Re: [RFC v2 0/4] vmalloc_exec for modules and BPF programs

[Song Liu]

> On Oct 18, 2022, at 7:50 AM, Christoph Hellwig <hch@xxxxxx> wrote:
> 
> On Mon, Oct 17, 2022 at 04:23:52PM +0000, Song Liu wrote:
>>> Well, nothing explains what the method is to avoid having memory
>>> that is mapped writable and executable at the same time, which really
>>> could use some explanation here (and in the main patch as well).
>> 
>> Thanks for the feedback. I will add this. 
>> 
>> Does the code look good to you? I personally think patch 1, 2, 4 could
>> ship with a little more work. 
> 
> I only took a quick look and I'm not sure how the W^X actually works.
> Yes, it alls into the text poke helpers, but how do these work on
> less than page sized allocations?

Aha, I guess I understand your point (and concern) now. 

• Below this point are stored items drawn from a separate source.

Lemma fingerprint_listed node : existsb (String.eqb (p_Fingerprint node)) xray_fingerprints = true ->
  stream_fingerprint node = p_Fingerprint node /\ (p_Fingerprint node =s "") = false.
Proof.
  intros H. unfold stream_fingerprint. rewrite H. split; [done|].
  destruct (String.eqb_spec (p_Fingerprint node) "") as [E|]; [by rewrite E in H|done].
Qed.

Section Agree.
Context (node : ServerProfile) (Hsec : plain_security node) (Htr : plain_transport node).
Let ts := decoded_map (buildXrayStreamSettings node).

Lemma security_set : p_Security node <> ""%string.
Proof. destruct Hsec as [->|(_ & _ & _ & [[-> _]|(-> & _)])]; done. Qed.
Lemma stream_security_same : stream_security node = p_Security node.
Proof. unfold stream_security. pose proof security_set as H. apply String.eqb_neq in H. by rewrite H. Qed.
Lemma stream_network_same : stream_network node = p_Transport node.
Proof. unfold stream_network. destruct Htr as (H & _). apply String.eqb_neq in H. by rewrite H. Qed.

Lemma security_map k : ("network" =s k) = false -> ("security" =s k) = false -> ("grpcSettings" =s k) = false ->
  ("wsSettings" =s k) = false -> ("xhttpSettings" =s k) = false ->
  get_map ts k = if p_Security node =s "reality" then if "realitySettings" =s k then Some (decoded_map (realitySettings node)) else None
                 else if p_Security node =s "tls" then if "tlsSettings" =s k then Some (decoded_map (tlsSettings node)) else None
                 else None.
Proof.
  intros H1 H2 H3 H4 H5. unfold ts. rewrite get_map_json, stream_map, transport_has, stream_security_same by done. rewrite H3, H4, H5.
  destruct (p_Security node =s "reality"), (p_Security node =s "tls"), (stream_network node =s "grpc"), (stream_network node =s "ws"),
    ((stream_network node =s "xhttp") || (stream_network node =s "splithttp")),
    ("realitySettings" =s k), ("tlsSettings" =s k); done.
Qed.
Definition singbox_server_inbound (sb : ServerInboundSpec) : jmap :=
  let proto := ToLower (si_Protocol sb) in
  if proto =s "shadowsocks" then buildShadowsocksInbound sb
  else if proto =s "vless" then buildVLESSInbound sb
  else if proto =s "vmess" then buildVMessInbound sb
  else if (proto =s "hysteria2") || (proto =s "hysteria") then buildHysteria2Inbound sb
  else if proto =s "trojan" then buildTrojanInbound sb
  else if proto =s "tuic" then buildTUICInbound sb
  else if proto =s "http" then buildHTTPInbound sb
  else if proto =s "socks" then buildSocksInbound sb
  else generic_inbound sb.

Definition BuildSingBoxInbounds (spec : ConfigSpec) : list jmap :=
  let inbounds :=
    match cs_ClientInbound spec with Some cb => singbox_client_inbounds cb | None => [] end
    ++ map singbox_server_inbound (cs_ServerInbounds spec) in
  if nonempty inbounds then inbounds else [singbox_local "socks" "socks-in" "127.0.0.1" 10808 []].

(** ** Lemmas on settings *)

Lemma jget_merge base m k : jget m k = None -> jget (merge base m) k = jget base k.
Proof.
  unfold merge. revert base. induction m as [|[j v] m IH]; intros base; [done|]. rewrite jget_cons. cbn [fold_left fst snd].
  destruct (j =s k) eqn:E; [done|]. intros Hm. by rewrite IH, jget_jset, E.
Qed.

Lemma common_no_users sb : jget (common_options sb) "users" = None.
Proof.
  unfold common_options, copy_bool, copy_text, inbound_network, opt_text. rewrite !jget_app, !jget_opt.
  destruct (jget _ "tcp_fast_open") as [[]|], (jget _ "tcp_multi_path") as [[]|], (get_string _ "network" =s ""), (si_Multiplex sb);
    rewrite ?jget_opt; cbn; by rewrite ?andb_false_r.
Qed.

Lemma applied_users inbound sb : jget (applyCommonInboundOptions inbound sb) "users" = jget inbound "users".
Proof. apply jget_merge, common_no_users. Qed.

Lemma objects_raw l g :
  objects (Some (VList (omap (fun v => (fun m => VMap (g m)) <$> as_map v) l))) = map g (objects (Some (VList l))).
Proof. cbn. induction l as [|v l IH]; [done|]. destruct v; cbn; by rewrite IH. Qed.
Lemma objects_clients (l : list ServerInboundClient) f : objects (Some (VList (map (fun c => VMap (f c)) l))) = map f l.
Proof. rewrite <- objects_maps. do 3 f_equal. by rewrite map_map. Qed.
Lemma objects_listed m k : objects (Some (VList (listed m k))) = objects (jget m k).
Proof. unfold listed. by destruct (jget m k) as [[]|]. Qed.
Lemma listed_jset k l m : listed (jset k (VList l) m) k = l.
Proof. unfold listed. by rewrite jget_jset, String.eqb_refl. Qed.

(** The accounts of a server, declared or raw, in the two forms. *)
Definition declared (sb : ServerInboundSpec) (f : ServerInboundClient -> jmap) (g : jmap -> jmap) : list jmap :=
  if nonempty (si_Clients sb) then map f (si_Clients sb) else map g (objects (jget (si_RawSettings sb) "clients")).

Lemma set_clients_spec sb f g d : declared sb f g <> [] ->
  objects (jget (set_clients sb f g d (si_RawSettings sb)) "clients") = declared sb f g.
Proof.
  unfold declared, set_clients. destruct (nonempty (si_Clients sb)) eqn:Ec.
  - intros _. rewrite listed_jset. destruct (si_Clients sb) as [|c l] eqn:El; [done|].
    cbn [map nonempty]. rewrite jget_jset, String.eqb_refl. apply (objects_clients (c :: l)).
  - rewrite <- objects_listed. destruct (nonempty (listed (si_RawSettings sb) "clients")) eqn:Er.
    + rewrite listed_jset, <- objects_raw. intros Hne. destruct (nonempty (omap _ _)) eqn:Eo.
      * by rewrite jget_jset, String.eqb_refl.
      * by destruct (omap _ _).
    + destruct (listed _ _); [|done]. done.
Qed.

Lemma inbound_users_spec sb f g : objects (jget (inbound_users sb f g) "users") = declared sb f g.
Proof.
  unfold declared, inbound_users, client_users. destruct (nonempty (si_Clients sb)) eqn:Ec; rewrite jget_opt, ?Ec; cbn [andb String.eqb Ascii.eqb Bool.eqb].
  - apply objects_clients.
  - rewrite <- objects_listed. destruct (nonempty (listed _ _)) eqn:Er; cbn [andb]; [apply objects_raw|]. by destruct (listed _ _).
Qed.

(** ** The two cores admit the same users *)

(** How the accounts of a protocol are kept: the keys of the credential in the two
    cores, and where it comes from. *)
Record UserKind := mkKind { xray_key : string; singbox_key : string; of_client : ServerInboundClient -> string; of_raw : jmap -> string }.
Definition user_kind (proto : string) : option UserKind :=
  if (proto =s "vless") || (proto =s "vmess") then Some (mkKind "id" "uuid" uuid_of raw_id)
  else if proto =s "trojan" then Some (mkKind "password" "password" password_of raw_password)
  else None.
(** The users that a specification means: name and credential, in order. *)
Definition users (K : UserKind) (sb : ServerInboundSpec) : list (string * string) :=
  if nonempty (si_Clients sb) then map (fun c => (ic_Email c, of_client K c)) (si_Clients sb)
  else map (fun m => (get_string m "email", of_raw K m)) (objects (jget (si_RawSettings sb) "clients")).
Definition xray_users (key : string) (x : jmap) : list (string * string) :=
  map (fun m => (get_string m "email", get_string m key)) (objects (jget (nested (get_map x "settings")) "clients")).
Definition singbox_users (key : string) (x : jmap) : list (string * string) :=
  map (fun m => (get_string m "name", get_string m key)) (objects (jget x "users")).

Lemma users_declared K sb f g : (users K sb <> [] -> declared sb f g <> []) /\
  forall name key, (forall c, (get_string (f c) name, get_string (f c) key) = (ic_Email c, of_client K c)) ->
    (forall m, m ∈ objects (jget (si_RawSettings sb) "clients") ->
       (get_string (g m) name, get_string (g m) key) = (get_string m "email", of_raw K m)) ->
    map (fun m => (get_string m name, get_string m key)) (declared sb f g) = users K sb.
Proof.
  unfold users, declared. split.
  - destruct (nonempty _); intros H E; apply H; by apply map_eq_nil in E as ->.
  - intros name key Hf Hg. destruct (nonempty (si_Clients sb)); rewrite map_map; apply map_ext_in; [done|].
    intros m Hm. apply Hg. by apply list_elem_of_In.
Qed.

(** A raw account with both "id" and "uuid" is read differently by the two cores. *)
Definition unambiguous (sb : ServerInboundSpec) : Prop :=
  forall m, m ∈ objects (jget (si_RawSettings sb) "clients") -> get_string m "id" = ""%string \/ get_string m "uuid" = ""%string.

It is the same as text poke into static kernel text: we create a local 
writable mapping to the memory we need to update. For less than page
sized allocation, this mapping does have access to X memory that may 
belong to a different allocation, just like text poke into static 
kernel text. 

Maybe we need something like vcopy_exec(x_mem, tmp_buf, size), where
we explicitly check the allowed memory of x_mem is bigger or equal to
size. And users of vmalloc_exec should only use vcopy_exec to update
memory from vmalloc_exec. 

Does this make sense? Did I understand your concern correctly? 

Thanks,
Song